▶ _Material provided_
____
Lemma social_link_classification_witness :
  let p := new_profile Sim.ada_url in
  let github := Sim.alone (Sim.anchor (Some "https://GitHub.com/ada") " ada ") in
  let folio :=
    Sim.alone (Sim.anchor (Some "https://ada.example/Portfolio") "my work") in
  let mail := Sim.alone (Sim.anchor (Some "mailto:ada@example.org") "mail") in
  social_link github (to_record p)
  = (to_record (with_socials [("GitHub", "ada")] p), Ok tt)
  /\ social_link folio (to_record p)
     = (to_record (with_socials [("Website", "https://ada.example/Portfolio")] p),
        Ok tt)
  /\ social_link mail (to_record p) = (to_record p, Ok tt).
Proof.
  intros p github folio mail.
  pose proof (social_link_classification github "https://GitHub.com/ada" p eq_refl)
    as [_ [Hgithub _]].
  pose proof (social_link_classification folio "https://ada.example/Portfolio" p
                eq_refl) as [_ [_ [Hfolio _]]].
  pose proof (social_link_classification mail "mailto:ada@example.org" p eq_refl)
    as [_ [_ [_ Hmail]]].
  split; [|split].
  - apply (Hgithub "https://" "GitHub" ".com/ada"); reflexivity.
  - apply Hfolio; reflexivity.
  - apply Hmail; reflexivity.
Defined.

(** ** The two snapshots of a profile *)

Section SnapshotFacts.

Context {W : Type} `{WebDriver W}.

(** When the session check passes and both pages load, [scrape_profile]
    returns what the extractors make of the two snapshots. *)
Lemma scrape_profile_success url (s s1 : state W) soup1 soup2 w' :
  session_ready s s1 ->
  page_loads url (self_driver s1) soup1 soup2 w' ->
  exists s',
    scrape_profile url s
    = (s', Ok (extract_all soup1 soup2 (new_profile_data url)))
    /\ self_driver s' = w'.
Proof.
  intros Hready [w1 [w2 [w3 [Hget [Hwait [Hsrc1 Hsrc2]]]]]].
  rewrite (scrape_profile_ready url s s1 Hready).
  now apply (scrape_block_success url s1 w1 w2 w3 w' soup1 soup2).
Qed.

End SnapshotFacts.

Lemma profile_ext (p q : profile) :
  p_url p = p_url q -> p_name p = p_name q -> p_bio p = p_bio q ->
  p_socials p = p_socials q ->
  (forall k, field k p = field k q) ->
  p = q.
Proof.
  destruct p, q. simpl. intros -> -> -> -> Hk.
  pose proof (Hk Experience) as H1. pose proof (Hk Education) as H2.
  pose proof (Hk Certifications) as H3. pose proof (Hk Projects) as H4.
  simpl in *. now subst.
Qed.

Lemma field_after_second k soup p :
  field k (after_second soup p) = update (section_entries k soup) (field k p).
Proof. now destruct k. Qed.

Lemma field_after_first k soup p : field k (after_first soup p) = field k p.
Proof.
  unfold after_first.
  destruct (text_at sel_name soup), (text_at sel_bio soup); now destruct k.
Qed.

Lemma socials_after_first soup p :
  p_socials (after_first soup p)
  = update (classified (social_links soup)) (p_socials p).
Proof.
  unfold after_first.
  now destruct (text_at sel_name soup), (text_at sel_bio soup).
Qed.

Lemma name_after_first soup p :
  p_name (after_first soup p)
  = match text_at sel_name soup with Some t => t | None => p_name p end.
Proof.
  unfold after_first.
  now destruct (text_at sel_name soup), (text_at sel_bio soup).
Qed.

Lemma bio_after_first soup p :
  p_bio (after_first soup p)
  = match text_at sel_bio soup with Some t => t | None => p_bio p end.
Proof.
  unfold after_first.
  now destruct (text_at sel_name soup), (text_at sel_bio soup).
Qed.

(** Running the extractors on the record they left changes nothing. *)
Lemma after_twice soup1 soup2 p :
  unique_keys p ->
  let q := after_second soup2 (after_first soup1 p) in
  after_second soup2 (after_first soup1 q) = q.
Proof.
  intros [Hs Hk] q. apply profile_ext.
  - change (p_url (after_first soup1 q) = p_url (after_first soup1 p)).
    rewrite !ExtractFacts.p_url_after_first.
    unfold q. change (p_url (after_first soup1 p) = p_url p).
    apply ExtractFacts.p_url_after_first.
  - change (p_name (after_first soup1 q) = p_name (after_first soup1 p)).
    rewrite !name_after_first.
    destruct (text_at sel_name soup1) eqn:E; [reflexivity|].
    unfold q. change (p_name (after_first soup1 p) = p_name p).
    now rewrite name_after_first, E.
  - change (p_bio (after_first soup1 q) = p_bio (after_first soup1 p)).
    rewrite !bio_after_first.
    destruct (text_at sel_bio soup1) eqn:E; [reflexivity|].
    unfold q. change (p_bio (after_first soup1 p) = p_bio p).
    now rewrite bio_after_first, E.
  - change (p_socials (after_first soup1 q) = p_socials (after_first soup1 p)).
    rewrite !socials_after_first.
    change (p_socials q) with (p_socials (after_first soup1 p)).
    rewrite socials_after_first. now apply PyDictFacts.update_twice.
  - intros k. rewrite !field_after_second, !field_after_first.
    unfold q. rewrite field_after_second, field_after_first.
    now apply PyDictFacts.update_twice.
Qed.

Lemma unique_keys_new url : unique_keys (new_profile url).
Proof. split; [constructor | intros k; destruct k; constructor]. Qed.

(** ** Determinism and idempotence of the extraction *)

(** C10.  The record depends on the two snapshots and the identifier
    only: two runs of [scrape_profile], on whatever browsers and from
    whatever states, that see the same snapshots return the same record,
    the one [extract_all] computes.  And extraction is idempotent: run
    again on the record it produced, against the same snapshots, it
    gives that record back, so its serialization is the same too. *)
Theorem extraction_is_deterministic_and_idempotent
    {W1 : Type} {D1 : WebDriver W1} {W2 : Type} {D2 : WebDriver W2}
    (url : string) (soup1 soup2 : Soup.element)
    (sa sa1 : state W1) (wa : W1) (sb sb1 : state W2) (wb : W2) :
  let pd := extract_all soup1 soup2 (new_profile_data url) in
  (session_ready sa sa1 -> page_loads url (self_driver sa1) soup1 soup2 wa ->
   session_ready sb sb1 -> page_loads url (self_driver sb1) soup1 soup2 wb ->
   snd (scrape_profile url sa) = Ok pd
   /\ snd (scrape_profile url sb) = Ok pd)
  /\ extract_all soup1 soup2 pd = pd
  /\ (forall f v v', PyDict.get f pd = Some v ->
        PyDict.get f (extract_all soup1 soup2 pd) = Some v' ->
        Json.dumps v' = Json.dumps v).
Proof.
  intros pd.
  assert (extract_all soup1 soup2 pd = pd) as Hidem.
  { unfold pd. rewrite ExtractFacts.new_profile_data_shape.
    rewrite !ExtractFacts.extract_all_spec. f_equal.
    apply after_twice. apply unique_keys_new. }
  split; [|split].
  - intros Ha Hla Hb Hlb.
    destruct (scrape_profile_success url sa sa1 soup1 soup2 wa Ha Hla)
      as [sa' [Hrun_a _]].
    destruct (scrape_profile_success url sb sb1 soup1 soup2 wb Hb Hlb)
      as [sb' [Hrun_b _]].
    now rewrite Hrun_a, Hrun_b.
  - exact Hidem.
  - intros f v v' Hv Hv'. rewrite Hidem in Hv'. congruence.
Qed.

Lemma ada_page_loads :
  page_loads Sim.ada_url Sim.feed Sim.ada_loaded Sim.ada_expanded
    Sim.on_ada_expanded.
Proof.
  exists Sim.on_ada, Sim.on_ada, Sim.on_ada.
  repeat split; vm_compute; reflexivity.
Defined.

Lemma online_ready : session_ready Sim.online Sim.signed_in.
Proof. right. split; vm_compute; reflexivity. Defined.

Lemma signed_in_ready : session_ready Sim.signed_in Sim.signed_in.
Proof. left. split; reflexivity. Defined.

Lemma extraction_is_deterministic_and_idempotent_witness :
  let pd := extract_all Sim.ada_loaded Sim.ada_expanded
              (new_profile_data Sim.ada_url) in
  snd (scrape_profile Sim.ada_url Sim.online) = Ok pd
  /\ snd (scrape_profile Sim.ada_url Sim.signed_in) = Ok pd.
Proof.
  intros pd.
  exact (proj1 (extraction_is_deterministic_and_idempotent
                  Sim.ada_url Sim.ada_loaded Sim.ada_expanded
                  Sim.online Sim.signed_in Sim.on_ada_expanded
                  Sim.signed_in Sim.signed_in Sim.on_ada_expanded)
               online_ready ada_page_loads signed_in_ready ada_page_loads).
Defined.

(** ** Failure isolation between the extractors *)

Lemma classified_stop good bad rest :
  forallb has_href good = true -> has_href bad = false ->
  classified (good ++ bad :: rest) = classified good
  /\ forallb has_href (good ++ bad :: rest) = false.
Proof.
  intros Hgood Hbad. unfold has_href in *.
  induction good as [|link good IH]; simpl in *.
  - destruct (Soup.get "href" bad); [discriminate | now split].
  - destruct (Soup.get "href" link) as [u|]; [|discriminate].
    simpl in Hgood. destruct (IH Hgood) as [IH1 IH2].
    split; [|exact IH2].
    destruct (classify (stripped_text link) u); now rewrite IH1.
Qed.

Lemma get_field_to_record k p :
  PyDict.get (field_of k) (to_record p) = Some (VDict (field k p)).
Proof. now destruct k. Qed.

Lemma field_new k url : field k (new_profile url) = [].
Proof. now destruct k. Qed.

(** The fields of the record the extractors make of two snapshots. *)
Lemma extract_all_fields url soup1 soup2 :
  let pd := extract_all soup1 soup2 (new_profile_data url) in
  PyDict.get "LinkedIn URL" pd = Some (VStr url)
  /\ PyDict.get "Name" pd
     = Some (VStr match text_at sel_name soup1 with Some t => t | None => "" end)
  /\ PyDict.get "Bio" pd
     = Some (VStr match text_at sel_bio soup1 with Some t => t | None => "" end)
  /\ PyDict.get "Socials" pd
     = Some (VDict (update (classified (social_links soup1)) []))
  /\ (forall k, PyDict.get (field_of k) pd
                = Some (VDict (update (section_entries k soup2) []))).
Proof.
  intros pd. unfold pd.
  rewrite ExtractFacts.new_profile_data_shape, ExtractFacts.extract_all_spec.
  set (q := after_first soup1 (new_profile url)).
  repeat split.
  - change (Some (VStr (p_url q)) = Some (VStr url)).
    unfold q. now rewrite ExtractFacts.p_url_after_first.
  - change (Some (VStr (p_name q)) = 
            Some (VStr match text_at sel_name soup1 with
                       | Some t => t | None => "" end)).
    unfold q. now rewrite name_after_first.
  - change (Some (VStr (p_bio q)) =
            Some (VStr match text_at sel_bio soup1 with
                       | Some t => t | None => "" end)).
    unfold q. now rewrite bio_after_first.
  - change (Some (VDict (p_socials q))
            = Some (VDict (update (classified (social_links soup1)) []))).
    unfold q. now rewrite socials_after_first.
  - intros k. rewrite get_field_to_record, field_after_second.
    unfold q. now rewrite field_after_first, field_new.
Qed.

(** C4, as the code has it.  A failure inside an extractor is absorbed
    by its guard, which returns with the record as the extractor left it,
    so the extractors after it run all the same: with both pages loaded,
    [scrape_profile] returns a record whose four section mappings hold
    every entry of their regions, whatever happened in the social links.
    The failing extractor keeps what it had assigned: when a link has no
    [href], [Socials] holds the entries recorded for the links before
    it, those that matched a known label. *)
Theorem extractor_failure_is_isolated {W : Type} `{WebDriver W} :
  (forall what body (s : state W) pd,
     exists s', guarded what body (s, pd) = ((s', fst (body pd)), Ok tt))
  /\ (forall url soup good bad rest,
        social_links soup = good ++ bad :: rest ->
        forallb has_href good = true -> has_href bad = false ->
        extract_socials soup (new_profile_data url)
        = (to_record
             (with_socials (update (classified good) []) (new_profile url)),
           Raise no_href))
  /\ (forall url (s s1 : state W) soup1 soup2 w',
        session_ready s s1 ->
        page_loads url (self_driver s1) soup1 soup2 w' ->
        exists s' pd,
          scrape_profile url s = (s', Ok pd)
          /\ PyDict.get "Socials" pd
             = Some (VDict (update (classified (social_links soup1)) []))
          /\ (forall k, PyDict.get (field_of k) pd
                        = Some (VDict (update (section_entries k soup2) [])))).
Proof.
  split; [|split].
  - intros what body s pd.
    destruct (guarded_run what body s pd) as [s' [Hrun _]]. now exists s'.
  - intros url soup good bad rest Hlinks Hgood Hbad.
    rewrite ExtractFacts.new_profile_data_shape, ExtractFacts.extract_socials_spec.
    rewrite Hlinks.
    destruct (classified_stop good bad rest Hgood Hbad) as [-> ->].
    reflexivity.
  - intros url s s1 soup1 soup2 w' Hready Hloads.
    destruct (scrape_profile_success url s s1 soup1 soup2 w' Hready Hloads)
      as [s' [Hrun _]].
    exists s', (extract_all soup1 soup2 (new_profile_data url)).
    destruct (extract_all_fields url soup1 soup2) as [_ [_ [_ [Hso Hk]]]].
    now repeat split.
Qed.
____
▶ _How to complete this task_
Every line in the data above that contains the word "make" should be copied.

▶ _Result below_
    returns what the extractors make of the two snapshots. *)
(** The fields of the record the extractors make of two snapshots. *)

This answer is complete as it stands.